The OCA gave weight to the finding of the investigating judge that complainant's witnesses were more credible. All of complainant's seven witnesses categorically denied the conduct of public auction at 10 o'clock in the morning of February 14, 2007 in front of the Municipal Hall of Pateros, while respondent and his witness could hardly articulate in detail how the auction was carried out. Complainant's witnesses did not have any ill motive in testifying against respondent, while respondent's lone witness was a driver of the defendant in the civil case.11 Finding respondent guilty of grave misconduct, the OCA recommended his dismissal from the service with forfeiture of all benefits, except accrued leave credits, and with prejudice to reemployment in any branch or instrumentality of the government including government-owned and controlled corporations.12

The Court finds the report and recommendation of the OCA to be proper.
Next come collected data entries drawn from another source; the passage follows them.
(** * Endpoint-selection facilitator: scenario engine

    A shallow embedding of the scenario domain engine
    (src/domain, src/services, src/infra/repositories) together with the
    properties its specification states.

    Conventions of the embedding.
    - A Python [int] is a [Z].  A Python [float] is the rational [Qc] it
      denotes, and every operation on floats rounds its exact result to
      the nearest binary64 number, ties to even, subnormal numbers
      included ([f64_round]).  A number that is an [int] or a [float]
      according to how it was computed is a [PyNum].  Overflow is not
      represented: a result of magnitude [2 ** 1024] or more, where
      Python raises [OverflowError] or yields an infinity, is outside the
      embedding, and the statements that depend on it say so; the two
      zeros of binary64 are one number.
    - A [str] is the [string] of its UTF-8 encoding: one character of the
      [string] is one byte, [py_len] counts code points, and the code
      that looks at characters ([strip], the id pattern) reads them as
      Python does.
    - A [dict] with string keys is a [gmap string _]; a [list] is a [list].
    - An exception is a value of [CTTIError]; a function that can raise
      returns a [result].
    - [datetime.now()] is an explicit argument [now]. *)

From Stdlib Require Import ZArith QArith Qcanon Lia String Ascii List Permutation.
From Stdlib Require Import DecimalString DecimalZ.
From stdpp Require Import gmap strings list fin_maps sorting.

Open Scope string_scope.
Open Scope list_scope.
Open Scope Z_scope.

(** ** Numbers *)

Definition Z2Qc (z : Z) : Qc := Q2Qc (inject_Z z).

Definition Qc_ltb (a b : Qc) : bool :=
  match (a ?= b)%Qc with Lt => true | _ => false end.

(** *** binary64

    A finite binary64 number is a rational [n * 2 ** c] with
    [|n| <= 2 ** 53] and [c >= -1074].  Python's [float] operations
    compute the exact result and round it to the nearest such number,
    the one with the even significand when two are equally near. *)

(** [2 ** e] for an integer exponent of either sign. *)
Definition pow2 (e : Z) : Qc :=
  if 0 <=? e then Z2Qc (2 ^ e) else (/ Z2Qc (2 ^ (- e)))%Qc.

Definition Qc_abs (x : Qc) : Qc := if Qc_ltb x (Z2Qc 0) then (- x)%Qc else x.

(** The binary exponent of [x <> 0]: the [e] with
    [2 ** (e - 1) <= |x| < 2 ** e]. *)
Definition mag (x : Qc) : Z :=
  let k := Z.log2 (Z.abs (Qnum x)) - Z.log2 (Z.pos (Qden x)) in
  if Qc_ltb (Qc_abs x) (pow2 k) then k else k + 1.

(** The integer nearest to [y], the even one of the two when [y] lies
    halfway. *)
Definition round_half_even (y : Qc) : Z :=
  let p := Qnum y in
  let q := Z.pos (Qden y) in
  let fl := p / q in
  match 2 * (p mod q) ?= q with
  | Lt => fl
  | Gt => fl + 1
  | Eq => if Z.even fl then fl else fl + 1
  end.

(** The exponent of the unit in the last place of a binary64 number of
    the size of [x]: 53 significant bits, and no bit below
    [2 ** -1074]. *)
Definition f64_exp (x : Qc) : Z := Z.max (mag x - 53) (-1074).

(** Rounding to the nearest binary64 number, ties to even. *)
Definition f64_round (x : Qc) : Qc :=
  (Z2Qc (round_half_even (x / pow2 (f64_exp x))) * pow2 (f64_exp x))%Qc.

(** [a + b], [a - b], [a * b] and [a / b] on two [float]. *)
Definition f64_add (a b : Qc) : Qc := f64_round (a + b).
Definition f64_sub (a b : Qc) : Qc := f64_round (a - b).
Definition f64_mul (a b : Qc) : Qc := f64_round (a * b).
Definition f64_div (a b : Qc) : Qc := f64_round (a / b).

(** [float(z)], the conversion an [int] undergoes when it meets a
    [float]. *)
Definition f64_of_int (z : Z) : Qc := f64_round (Z2Qc z).

(** [a / b] on two [int]: the exact quotient, rounded once. *)
Definition int_truediv (a b : Z) : Qc := f64_round (Z2Qc a / Z2Qc b).

(** [x] is a binary64 number: a whole multiple of its unit in the last
    place. *)
Definition is_f64 (x : Qc) : Prop :=
  exists n : Z, (x / pow2 (f64_exp x))%Qc = Z2Qc n.

(** *** The numbers of the analysis code

    The analysis code is duck-typed over the weight of a criterion: the
    services only ever store an [int], but [sensitivity] stores a [float]
    in a derived copy and runs the very same [leaderboard] over it.  The
    arithmetic the analysis code uses is collected in one interface;
    [num_truediv] is [/], whose result is a [float]. *)

Class PyNumber (W : Type) := {
  num_of_int : Z -> W;
  num_add : W -> W -> W;
  num_sub : W -> W -> W;
  num_mul : W -> W -> W;
  num_ltb : W -> W -> bool;
  num_truediv : W -> W -> Qc
}.

#[export] Instance PyInt : PyNumber Z := {|
  num_of_int := fun z => z;
  num_add := Z.add;
  num_sub := Z.sub;
  num_mul := Z.mul;
  num_ltb := Z.ltb;
  num_truediv := int_truediv
|}.

(** A number that is an [int] or a [float]. *)
Inductive PyNum :=
| PInt (z : Z)
| PFloat (x : Qc).

(** The number a [PyNum] denotes. *)
Definition num_val (x : PyNum) : Qc :=
  match x with PInt z => Z2Qc z | PFloat q => q end.

(** The [float] operand of a mixed operation: an [int] is converted. *)
Definition to_float (x : PyNum) : Qc :=
  match x with PInt z => f64_of_int z | PFloat q => q end.

(** Two [int] are combined exactly; when one operand is a [float] the
    other is converted and the operation is the one on [float].  The
    comparison of an [int] and a [float] compares the two numbers
    exactly. *)
Definition py_arith (fi : Z -> Z -> Z) (ff : Qc -> Qc -> Qc) (x y : PyNum) : PyNum :=
  match x, y with
  | PInt a, PInt b => PInt (fi a b)
  | _, _ => PFloat (ff (to_float x) (to_float y))
  end.

Definition py_truediv (x y : PyNum) : Qc :=
  match x, y with
  | PInt a, PInt b => int_truediv a b
  | _, _ => f64_div (to_float x) (to_float y)
  end.

#[export] Instance PyMixed : PyNumber PyNum := {|
  num_of_int := PInt;
  num_add := py_arith Z.add f64_add;
  num_sub := py_arith Z.sub f64_sub;
  num_mul := py_arith Z.mul f64_mul;
  num_ltb := fun x y => Qc_ltb (num_val x) (num_val y);
  num_truediv := py_truediv
|}.

(** ** Text

    A [str] is held as its UTF-8 encoding, one byte per character of the
    [string]. *)

(** The value of a byte. *)
Definition byte_val (c : ascii) : N := N_of_ascii c.

(** A byte that continues a code point: [10xxxxxx]. *)
Definition is_cont (c : ascii) : bool :=
  ((128 <=? byte_val c) && (byte_val c <? 192))%N.

(** [len(s)]: the number of code points. *)
Fixpoint py_len (s : string) : nat :=
  match s with
  | EmptyString => 0%nat
  | String c r => if is_cont c then py_len r else S (py_len r)
  end.

(** ** Errors (src/domain/errors.py) *)

Inductive CTTIError :=
| ValidationError (msg : string)
| StateError (msg : string)
| NotFoundError (msg : string)
| LockedError (msg : string)
| IOError (msg : string).

Inductive result (A : Type) :=
| Ok (a : A)
| Raise (e : CTTIError).
Arguments Ok {A} a.
Arguments Raise {A} e.

(** ** Entity model (src/domain/models.py) *)

(** A datetime is represented by its count of microseconds. *)
Definition datetime := Z.

Record Anchors := { hi : string; lo : string }.

Record Criterion (W : Type) := {
  c_id : string;
  c_name : string;
  c_weight : W;
  c_anchors : Anchors;
  c_active : bool
}.
Arguments c_id {W} _.
Arguments c_name {W} _.
Arguments c_weight {W} _.
Arguments c_anchors {W} _.
Arguments c_active {W} _.

Record Option := {
  o_id : string;
  o_name : string;
  o_notes : option string
}.

Record Score := {
  optionId : string;
  criterionId : string;
  raw : Z;
  rationale : option string
}.

(** The values an audit [details] dict holds, which are the values a JSON
    document holds. *)
#[warnings="-register-all"]
Inductive Json :=
| JNull
| JBool (b : bool)
| JInt (z : Z)
| JFloat (q : Qc)
| JStr (s : string)
| JArr (l : list Json)
| JObj (l : list (string * Json)).

Record AuditEvent := {
  ts : datetime;
  actor : string;
  ev_type : string;
  details : list (string * Json)
}.

Inductive RationalePolicy := required | optional | skippable.
Inductive FlowDefault := by_criterion | by_option.

Record Settings := {
  rationalePolicy : RationalePolicy;
  flowDefault : FlowDefault;
  sensitivityStep : Qc
}.

Record Scenario (W : Type) := {
  id : string;
  title : string;
  createdAt : datetime;
  modifiedAt : datetime;
  weightsLocked : bool;
  criteria : list (Criterion W);
  options : list Option;
  scores : list Score;
  settings : Settings;
  audit : list AuditEvent
}.
Arguments id {W} _.
Arguments title {W} _.
Arguments createdAt {W} _.
Arguments modifiedAt {W} _.
Arguments weightsLocked {W} _.
Arguments criteria {W} _.
Arguments options {W} _.
Arguments scores {W} _.
Arguments settings {W} _.
Arguments audit {W} _.

(** [model_copy(update={...})] for the fields the services update. *)
Definition with_weight {W V} (c : Criterion W) (w : V) : Criterion V :=
  {| c_id := c_id c; c_name := c_name c; c_weight := w;
     c_anchors := c_anchors c; c_active := c_active c |}.

Definition with_criteria {W V} (s : Scenario W) (cs : list (Criterion V)) : Scenario V :=
  {| id := id s; title := title s; createdAt := createdAt s;
     modifiedAt := modifiedAt s; weightsLocked := weightsLocked s;
     criteria := cs; options := options s; scores := scores s;
     settings := settings s; audit := audit s |}.

Definition with_scores {W} (s : Scenario W) (sc : list Score) : Scenario W :=
  {| id := id s; title := title s; createdAt := createdAt s;
     modifiedAt := modifiedAt s; weightsLocked := weightsLocked s;
     criteria := criteria s; options := options s; scores := sc;
     settings := settings s; audit := audit s |}.

Definition with_audit {W} (s : Scenario W) (a : list AuditEvent) : Scenario W :=
  {| id := id s; title := title s; createdAt := createdAt s;
     modifiedAt := modifiedAt s; weightsLocked := weightsLocked s;
     criteria := criteria s; options := options s; scores := scores s;
     settings := settings s; audit := a |}.

Definition with_weightsLocked {W} (s : Scenario W) (b : bool) : Scenario W :=
  {| id := id s; title := title s; createdAt := createdAt s;
     modifiedAt := modifiedAt s; weightsLocked := b;
     criteria := criteria s; options := options s; scores := scores s;
     settings := settings s; audit := audit s |}.

(** The field validators of the model: [weight >= 0] and [1 <= raw <= 5]. *)
Definition valid_criterion (c : Criterion Z) : Prop := 0 <= c_weight c.
Definition valid_score (s : Score) : Prop := 1 <= raw s <= 5.

(** ** Weighted totals
    (ScoringService.totals and AnalysisService._calculate_totals) *)

Record TotalRec (W : Type) := { total : W; normalized : Qc }.
Arguments total {W} _.
Arguments normalized {W} _.

Section Totals.
Context {W : Type} `{PyNumber W}.

(** [{c.id: c.weight for c in scenario.criteria}]: a later criterion with
    the same id overwrites an earlier one. *)
Definition weights_map (cs : list (Criterion W)) : gmap string W :=
  foldl (fun m c => <[c_id c := c_weight c]> m) ∅ cs.

(** [sum(c.weight * 5 for c in scenario.criteria)]: the terms are added
    from the left, starting from the [int] 0.  (From Python 3.12 on [sum]
    compensates the rounding errors of two or more [float] terms; the
    services store [int] weights only, and the derived copy of
    [sensitivity] holds one [float] weight when ids are unique, so this
    does not show.) *)
Definition max_possible (cs : list (Criterion W)) : W :=
  foldl (fun acc c => num_add acc (num_mul (c_weight c) (num_of_int 5)))
        (num_of_int 0) cs.

(** The inner loop over [scenario.scores] for one option id. *)
Definition option_total (weights : gmap string W) (sc : list Score)
           (oid : string) : W :=
  foldl (fun acc s =>
           if decide (optionId s = oid)
           then num_add acc
                  (num_mul (num_of_int (raw s))
                           (default (num_of_int 0) (weights !! criterionId s)))
           else acc)
        (num_of_int 0) sc.

(** [(option_total / max_possible * 100) if max_possible > 0 else 0.0] *)
Definition normalize (t mp : W) : Qc :=
  if num_ltb (num_of_int 0) mp
  then f64_mul (num_truediv t mp) (f64_of_int 100)
  else Z2Qc 0.

Definition totals_from (cs : list (Criterion W)) (os : list Option)
           (sc : list Score) : gmap string (TotalRec W) :=
  let weights := weights_map cs in
  let mp := max_possible cs in
  foldl (fun m o =>
           let t := option_total weights sc (o_id o) in
           <[o_id o := {| total := t; normalized := normalize t mp |}]> m)
        ∅ os.

(** ScoringService.totals *)
Definition totals (s : Scenario W) : gmap string (TotalRec W) :=
  totals_from (criteria s) (options s) (scores s).

(** AnalysisService._calculate_totals: the same text as [totals]. *)
Definition _calculate_totals (s : Scenario W) : gmap string (TotalRec W) :=
  totals_from (criteria s) (options s) (scores s).
End Totals.

(** ** Analysis engine (src/services/analysis_service.py) *)

(** A leaderboard entry before and after the rank is written into it. *)
Record Row (W : Type) := {
  r_optionId : string;
  r_name : string;
  r_total : W;
  r_normalized : Qc
}.
Arguments r_optionId {W} _.
Arguments r_name {W} _.
Arguments r_total {W} _.
Arguments r_normalized {W} _.

Record Entry (W : Type) := {
  e_row : Row W;
  rank : nat
}.
Arguments e_row {W} _.
Arguments rank {W} _.

Definition e_optionId {W} (e : Entry W) : string := r_optionId (e_row e).
Definition e_name {W} (e : Entry W) : string := r_name (e_row e).
Definition e_total {W} (e : Entry W) : W := r_total (e_row e).
Definition e_normalized {W} (e : Entry W) : Qc := r_normalized (e_row e).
It is basic that in administrative proceedings, the burden of proving, by substantial evidence, the truthfulness of the allegations on the complaint rests on the complainant.13 Only substantial evidence, or that amount of relevant evidence which a reasonable mind might accept as adequate to support a conclusion, is required.14 In this case, the Court finds that complainant was able to satisfactorily discharge such burden.

Complainant, with her seven witnesses who were all court employees, was able to show that no auction actually took place on February 14, 2007 at the Pateros Municipal Hall, as purported by respondent.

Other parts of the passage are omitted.